Shippers may end up paying higher rates via fuel surcharges depending on how well the oil industry can meet demand for low sulfur fuel after the International Maritime Organization announced that it had agreed on a deal to limit sulfur in bunker fuel to 0.5 percent by 2020.
Even if there is an adequate supply, which is not guaranteed, the cost of low-sulfur fuel can be around 50 percent more expensive than typical bunker fuel. The price of bunker fuel dropped to its lowest level since 2005 in August of 2015 and has since rebounded, although it has fluctuated since that time. The price of IFO 380 has risen steadily since August and now sits at just shy of $300 per metric ton, according to Bunkerworld, which tracks bunker fuel prices around the world.

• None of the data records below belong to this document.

(** Why a reference is blocked, if it is. *)
Definition blocked_reason (trust_by_ref : gmap string ContextTrust) (required_use ref : string)
    : option string :=
  match trust_by_ref !! ref with
  | None => Some ("ref has no trust metadata: " +:+ ref)
  | Some trust =>
      if mem required_use (ct_allowed_uses trust) then None
      else Some ("ref trust=" +:+ ct_trust_level trust +:+ " source=" +:+ ct_source_type trust
                 +:+ " allows " +:+ repr (jstrs (ct_allowed_uses trust)) +:+ ", not " +:+ required_use
                 +:+ ": " +:+ ref)
  end.

(** The loop: blocked references, their reasons, passed references. *)
Fixpoint check_refs (trust_by_ref : gmap string ContextTrust) (required_use : string)
    (refs : list string) : list string * list string * list string :=
  match refs with
  | [] => ([], [], [])
  | ref :: refs' =>
      let '(blocked, reasons, passed) := check_refs trust_by_ref required_use refs' in
      match blocked_reason trust_by_ref required_use ref with
      | Some reason => (ref :: blocked, reason :: reasons, passed)
      | None => (blocked, reasons, ref :: passed)
      end
  end.

Definition validate_context_refs_for_use (refs : list string)
    (trust_by_ref : gmap string ContextTrust) (required_use : string) : ContextUseValidation :=
  let '(blocked, reasons, passed) := check_refs trust_by_ref required_use refs in
  {| cv_valid := (List.length blocked =? 0); cv_required_use := required_use;
     cv_refs_checked := List.length refs; cv_blocked_refs := blocked;
     cv_blocked_reasons := reasons; cv_passed_refs := passed |}.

The decision to go to low sulfur was agreed upon at the IMO’s Marine Environment Protection Committee and will make life easier for container lines by ensuring there is a uniform standard for sulfur content rather than a patchwork of national rules. For example, China and the United States, the world’s two largest economies, currently have different requirements for the amount of sulfur in bunker fuel allowed in their emissions control areas.
“Given the tremendous additional cost that this measure will add to supply chains, we look forward to working with the IMO to ensure that the low-sulfur fuel requirement is implemented in a consistent way worldwide so that we maintain a level commercial playing field," said John Butler, president and CEO, World Shipping Council, which represents about 90 percent of global container capacity.
The shipowners association Bimco, which had urged the IMO to delay the rule, echoed this sentiment in a tweet that said, “Bimco respects MEPC decision on 2020 global sulphur cap. Focus now must be how to alleviate unprecedented disruptive change in fuel supply.”
Bunker fuel is said to make up about 40 percent of container lines’ overall operating costs and Bimco had questioned whether the world’s oil refineries will be able to produce enough fuel to enable vessel operators to comply with a 2020 low-sulfur requirement.
A study Bimco and others funded claimed oil refineries could not provide an adequate supply of low-sulfur marine fuel supply by 2020 without disrupting other sectors of the world economy.
Bimco's objections to the 2020 implementation date came a week after one of the biggest ports in the world’s primary source of seaborne trade, China, pushed ahead with its own low-sulfur regulations.
Shipowners and container lines will have more than one way to ensure compliance with the new cap, and the most promising is the use of scrubbers that are outfitted onto ship exhausts to cleanse emissions of sulfur. Manufacturers of such systems, like Yara Marine Technologies, celebrated the IMO ruling.